Triage adalah proses vital dalam sistem pelayanan gawat darurat untuk menyaring pasien secara cepat dan efisien. Pelaksanaannya membutuhkan pelatihan, ketelitian, serta dokumentasi yang akurat. Diperlukan dukungan dari manajemen rumah sakit dan kebijakan nasional agar sistem triage dapat berjalan optimal di semua fasilitas kesehatan, baik primer maupun rujukan.

 

Referensi

  • AHA (American Heart Association). (2020).
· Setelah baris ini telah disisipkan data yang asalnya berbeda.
(** * Agent-to-agent envelopes, quality gate, fan-out and the aggregating client

    A shallow embedding of the message-passing core of the multi-agent
    repository: the envelope and trace-context helpers of
    [2_Multi_Agent_P2P_NATS/Common/a2a_protocol] and
    [3_Multi_Agent_Hierarchical_NATS/*/common_envelope.py], the Verifier and
    Planner handlers, and the client of [3_Multi_Agent_Hierarchical_NATS/Client].

    Conventions.
    - A Python [str] is a Rocq [string] holding its UTF-8 encoding; [py_len]
      counts code points, so it agrees with Python's [len].
    - A Python [float] is a primitive binary64 [float]; [int] is [Z].
    - Operating-system randomness is an explicit stream of bytes that every
      generator threads through ([entropy]).
    - Exceptions are [option]/sum results; what a handler publishes on the bus
      is the list of (subject, JSON document) pairs it returns. *)

From Stdlib Require Import ZArith NArith Floats Ascii String List Lia Bool.
From stdpp Require Import base option list gmap strings.
Import ListNotations.

Set Warnings "-register-all,-inexact-float".

Local Open Scope string_scope.
Local Open Scope list_scope.

(* ===================================================================== *)
(** * Python strings                                                      *)
(* ===================================================================== *)

Module Py.

(** [len(s)]: the number of code points, that is the bytes of the UTF-8
    encoding that are not continuation bytes (10xxxxxx). *)
Definition is_continuation (c : ascii) : bool :=
  let n := N_of_ascii c in (128 <=? n)%N && (n <? 192)%N.

Fixpoint py_len (s : string) : Z :=
  match s with
  | EmptyString => 0
  | String c r => (if is_continuation c then 0 else 1) + py_len r
  end%Z.

(** [s.startswith(p)] and [needle in hay]. *)
Fixpoint startswith (p s : string) : bool :=
  match p, s with
  | EmptyString, _ => true
  | String a p', String b s' => if ascii_dec a b then startswith p' s' else false
  | String _ _, EmptyString => false
  end.

Fixpoint contains (needle hay : string) : bool :=
  startswith needle hay ||
  match hay with
  | EmptyString => false
  | String _ r => contains needle r
  end.

(** [s.split(sep)] for a one-character separator: the fields between the
    occurrences of [sep], empty fields included; never the empty list. *)
Fixpoint split (sep : ascii) (s : string) : list string :=
  match s with
  | EmptyString => [EmptyString]
  | String c r =>
      if ascii_dec c sep then EmptyString :: split sep r
      else match split sep r with
           | f :: fs => String c f :: fs
           | [] => [String c EmptyString]
           end
  end.

(** [sep not in s]. *)
Fixpoint free_of (sep : ascii) (s : string) : bool :=
  match s with
  | EmptyString => true
  | String c r => (if ascii_dec c sep then false else true) && free_of sep r
  end.
Lemma splitlines_no_break (n : nat) (s : string) :
  String.length s <= n ->
  Forall (fun l => forall c, occurs c l = true -> islinebreak c = false)
         (splitlines s).
Proof.
  revert s. induction n as [|n IH]; intros s L.
  - destruct s; [constructor|simpl in L; lia].
  - destruct s as [|a s]; [constructor|]. simpl in L. cbn [splitlines].
    destruct (islinebreak a) eqn:E.
    + constructor; [intros c Hc; discriminate Hc|].
      destruct s as [|b s]; [constructor|].
      destruct (_ && _); apply IH; simpl in L |- *; lia.
    + assert (Hl : Forall (fun l => forall c, occurs c l = true -> islinebreak c = false)
                          (splitlines s)) by (apply IH; lia).
      assert (Hc : forall l, (forall c, occurs c l = true -> islinebreak c = false) ->
                             forall c, occurs c (String a l) = true -> islinebreak c = false).
      { intros l Hlc c Hc. cbn [occurs] in Hc.
        apply orb_true_iff in Hc as [Hc|Hc]; [|auto].
        apply Ascii.eqb_eq in Hc. subst c. exact E. }
      destruct (splitlines s) as [|l ls].
      * constructor; [|constructor]. apply Hc. intros c H. discriminate H.
      * inversion Hl; subst. constructor; [apply Hc|]; assumption.
Qed.

(** The first line of a stripped stem: an [IndexError] when the stem is
    blank, and otherwise a line that begins with a character that is no
    whitespace and that holds no line break. *)
Lemma first_line_spec (stem : string) :
  match item (splitlines (strip stem)) 0 with
  | Ok n =>
      (exists c r, n = String c r /\ isspace c = false) /\
      (forall c, occurs c n = true -> islinebreak c = false) /\
      ~ (forall c, occurs c stem = true -> isspace c = true)
  | Raise e =>
      e = IndexError /\ forall c, occurs c stem = true -> isspace c = true
  end.
Proof.
  destruct (strip stem) as [|c r] eqn:E.
  - cbn. split; [reflexivity|]. apply strip_blank, E.
  - pose proof (strip_head stem c r E) as Hc.
    assert (Hb : islinebreak c = false).
    { destruct (islinebreak c) eqn:B; [|reflexivity].
      rewrite (linebreak_is_space c B) in Hc. discriminate. }
    destruct (splitlines_head c r Hb) as [l [ls Hs]].
    pose proof (splitlines_no_break _ (String c r) (Nat.le_refl _)) as Hf.
    rewrite Hs in Hf |- *. cbn. inversion Hf; subst.
    split; [eauto|]. split; [assumption|].
    intros H. apply strip_blank in H. rewrite E in H. discriminate.
Qed.
(* ===== verification/_CoqProject ===== *)
-Q . S2P
Prelude.v
Bytes.v
PathFields.v
ScionPath.v
PathReverse.v
ScionRaw.v
OtherPaths.v
PathInterface.v
GoStrings.v
Addr.v
ScionHdr.v
Extn.v
Options.v
Scmp.v
Drkey.v
Spao.v
RouterConfig.v
RouterProcess.v
RouterLemmas.v
RouterSpec.v
EpicHvf.v
RouterPacket.v
RouterExample.v
RouterProperties.v
RouterSafety.v
RouterOneHop.v
RouterTotal.v
RouterSpao.v
RouterSlowPath.v
RouterReply.v
RouterTyped.v
RouterHandover.v
RouterScmp.v
RouterJourney.v
Bfd.v
Ringbuf.v
Tunnel.v
TunnelSender.v
TunnelProperties.v
StaticInfo.v
SegExt.v
Signed.v
Segment.v
StaticInfoCfg.v
Beaconing.v
PathMetadata.v
Combinator.v
CombinedPath.v
PathSequence.v
Pathpol.v
Lemma dec_DecodeFromBytes_encode s r : wf s → DecodeFromBytes (encode s ++ r) = Ok s.
Proof.
  intros Hw. pose proof (dec_len_encode s Hw) as Hlen. unfold DecodeFromBytes.
  rewrite Base_DecodeFromBytes_encode by done. go_cbn.
  replace (len _ <? _) with false by (unfold Len in Hlen; len_lia). go_cbn.
  destruct Hw as [Hb Hi Hh Hwi Hwh]. destruct s as [b infos hops].
  cbn [base InfoFields HopFields] in *. unfold encode, encode_fields. cbn [base InfoFields HopFields].
  pose proof (MetaHdr.meta_len_encode (PathMeta b)) as Hme.
  set (me := MetaHdr.encode (PathMeta b)) in *. clearbody me. clear Hlen.
  rewrite <- !app_assoc. replace (Z.to_nat (NumINF b)) with (length infos) by (unfold len in *; lia).
  rewrite (decode_fields_chunks _ _ _ _ me) by first [by apply encode_infos_chunks|done].
  go_cbn. replace (Z.to_nat (NumHops b)) with (length hops) by (unfold len in *; lia).
  rewrite (app_assoc me).
  rewrite (decode_fields_chunks _ _ _ _ (_ ++ _)); [done|by apply encode_hops_chunks|].
  rewrite len_app, Hme. f_equal. symmetry. apply len_encode_infos.
Qed.

Lemma dec_SerializeTo_Ok s b :
  wf s → Len s ≤ len b → SerializeTo s b = Ok (encode s ++ drop (Z.to_nat (Len s)) b).
Proof.
  intros [Hb Hi Hh Hwi Hwh] Hl. unfold SerializeTo. go_guard.
  pose proof (NumINF_range _ Hb). pose proof (NumHops_range _ Hb).
  unfold Len, Base.Len, MetaLen, InfoLen, HopLen in *.
  destruct (split_len 4 b) as (m & b1 & -> & Hm & ?); [lia|].
  destruct (split_len (NumINF (base s) * 8) b1) as (mi & b2 & -> & Hmi & ?); [len_lia|].
  destruct (split_len (NumHops (base s) * 12) b2) as (mh & post & -> & Hmh & ?); [len_lia|].
  rewrite on_sub_prefix by lia.
  rewrite MetaHdr.meta_SerializeTo_Ok by first [apply Hb|unfold MetaLen; lia]. go_cbn.
  change (drop 4 m) with (drop (Z.to_nat 4) m). rewrite (drop_all 4 m), app_nil_r by done.
  pose proof (MetaHdr.meta_len_encode (PathMeta (base s))) as Hme. unfold encode.
  set (me := MetaHdr.encode (PathMeta (base s))) in *. clearbody me. unfold MetaLen in Hme.
  rewrite (serialize_fields_encode _ InfoField.encode _ _ me mi);
    [|apply Forall_true; intros x; split; [done|intros; by apply InfoField.info_SerializeTo_Ok]
     |done|done|rewrite Hmi, Hi; lia].
  go_cbn. rewrite (app_assoc me).
  rewrite (serialize_fields_encode _ HopField.encode _ _ (_ ++ _) mh);
    [|apply (Forall_impl _ _ _ Hwh); intros x []; split;
      [by apply HopField.hop_len_encode|intros; by apply HopField.hop_SerializeTo_Ok]
     |done|rewrite len_app, len_encode_infos; unfold InfoLen; lia
     |rewrite Hmh, Hh; lia].
  go_cbn. rewrite !app_assoc, drop_len_app by len_lia. by rewrite <- !app_assoc.
Qed.

End Decoded.

(** * Properties *)
Module ScionPathProperties.

Import MetaHdr Base Decoded.

(** A path of two segments with one and two hops, at its second hop. *)
Definition example_path : Decoded.t :=
  Decoded.mk (Base.mk (MetaHdr.mk 1 1 1 2 0) 2 3)
    [InfoField.mk false false 0x1234 100; InfoField.mk false true 0xabcd 200]
    [HopField.mk false false 63 0 1 [1; 2; 3; 4; 5; 6];
     HopField.mk true false 63 2 3 [7; 8; 9; 10; 11; 12];
     HopField.mk false true 63 4 0 [13; 14; 15; 16; 17; 18]].

Lemma example_path_wf : Decoded.wf example_path.
Proof. split; [split; split; done| | | |]; repeat first [constructor | done]. Qed.

(** ** Re-serialising a decoded path *)

(** The bits of the wire format that carry information. *)
Definition meta_mask : bytes := [255; 3; 255; 255].
Definition info_mask : bytes := [3; 0; 255; 255; 255; 255; 255; 255].
Definition hop_mask : bytes := [3; 255; 255; 255; 255; 255; 255; 255; 255; 255; 255; 255].
Definition path_mask (numINF numHops : Z) : bytes :=
  meta_mask ++ concat (replicate (Z.to_nat numINF) info_mask)
            ++ concat (replicate (Z.to_nat numHops) hop_mask).

(** Clears the reserved bits of the path at the front of [data]. *)
Definition clear_reserved (b : Base.t) (data : bytes) : bytes :=
  zip_with Z.land (path_mask (NumINF b) (NumHops b)) data ++ drop (Z.to_nat (Base.Len b)) data.

Lemma land_255 x : is_u8 x → Z.land 255 x = x.
Proof.
  intros H. rewrite Z.land_comm. change 255 with (2 ^ 8 - 1).
  rewrite land_ones_mod by lia. by apply Z.mod_small.
Qed.

Lemma land_3 x : Z.land 3 x = x mod 4.
Proof. rewrite Z.land_comm. by apply (land_ones_mod x 2). Qed.

Lemma meta_encode_masked raw m :
  wf_bytes raw → MetaHdr.DecodeFromBytes raw = Ok m →
  MetaHdr.encode m = zip_with Z.land meta_mask (take 4 raw).
Proof.
  intros Hwf Hm. destruct (meta_DecodeFromBytes_inv _ _ Hwf Hm) as [_ Hl]. unfold MetaLen in Hl.
  revert Hm. unfold MetaHdr.DecodeFromBytes, MetaLen. go_guard. explode raw 4%nat.
  unfold Uint32, get_be. simpl. intros [= <-]. wf_elems Hwf.
  unfold MetaHdr.encode, meta_mask. simpl. rewrite !land_255, land_3 by done.
  rewrite <- (be_bytes_be_val_n 4 [x; x0 mod 4; x1; x2]); [f_equal| |done].
  2:{ repeat (apply Forall_cons_2; [try assumption; dlia|]). apply Forall_nil_2. }
  unfold line, be_val, uint_of. cbn [fold_left CurrINF CurrHF SegLen0 SegLen1 SegLen2].
  rewrite !land_63_mod, !Z.shiftr_div_pow2 by lia.
  set (v := (((0 * 256 + x) * 256 + x0) * 256 + x1) * 256 + x2).
  assert (v / 2 ^ 30 mod 2 ^ 8 = x / 64) as -> by dlia.
  assert (v / 2 ^ 24 mod 2 ^ 8 mod 64 = x mod 64) as -> by dlia.
  assert (v / 2 ^ 12 mod 2 ^ 8 mod 64 = x0 mod 4 * 16 + x1 / 16) as -> by dlia.
  assert (v / 2 ^ 6 mod 2 ^ 8 mod 64 = x1 mod 16 * 4 + x2 / 64) as -> by dlia.
  assert (v mod 2 ^ 8 mod 64 = x2 mod 64) as -> by dlia. dlia.
Qed.

Lemma zip_with_land_255 c : wf_bytes c → zip_with Z.land (replicate (length c) 255) c = c.
Proof.
  induction 1 as [|x c Hx _ IH]; [done|]. simpl. by rewrite IH, land_255.
Qed.

Lemma info_encode_masked c inf :
  wf_bytes c → len c = InfoLen → InfoField.DecodeFromBytes c = Ok inf →
  InfoField.encode inf = zip_with Z.land info_mask c.
Proof.
  intros Hwf Hc Hd. destruct (InfoField.info_DecodeFromBytes_inv _ _ Hwf Hd) as (_ & _ & b0 & Hb & ->).
  unfold InfoLen in Hc. explode c 8%nat. destruct c; [|len_lia]. simpl in Hb. injection Hb as <-.
  wf_elems Hwf. simpl. rewrite !land_255 by done. by rewrite Z.land_comm.
Qed.

Lemma hop_encode_masked c hop :
  wf_bytes c → len c = HopLen → HopField.DecodeFromBytes c = Ok hop →
  HopField.encode hop = zip_with Z.land hop_mask c.
Proof.
  intros Hwf Hc Hd. destruct (HopField.hop_DecodeFromBytes_inv _ _ Hwf Hd) as (_ & _ & b0 & Hb & ->).
  unfold HopLen in Hc. explode c 12%nat. destruct c; [|len_lia]. simpl in Hb. injection Hb as <-.
  wf_elems Hwf. simpl. rewrite !land_255 by done. by rewrite Z.land_comm.
Qed.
Advanced Cardiovascular Life Support Provider Manual. Dallas: American Heart Association.

  • BNPB. (2022). Pedoman Penanggulangan Krisis Kesehatan Akibat Bencana. Jakarta: Badan Nasional Penanggulangan Bencana.

  • McHugh, M., Tanabe, P., McClelland, M., & Khare, R. K. (2012). More patients are triaged using the Emergency Severity Index than any other triage acuity system. Health Affairs, 31(8), 1701–1709. https://doi.org/10.1377/hlthaff.2011.0976

  • Nugroho, D. (2020). Pengaruh Pelatihan BTCLS terhadap Kemampuan Triage Perawat di IGD. Jurnal Keperawatan Darurat dan Bencana, 5(2), 45–53.

  • World Health Organization (WHO). (2021). Mass Casualty Management Systems: Strategies and Guidelines for Building Health Sector Capacity. Geneva: WHO Press.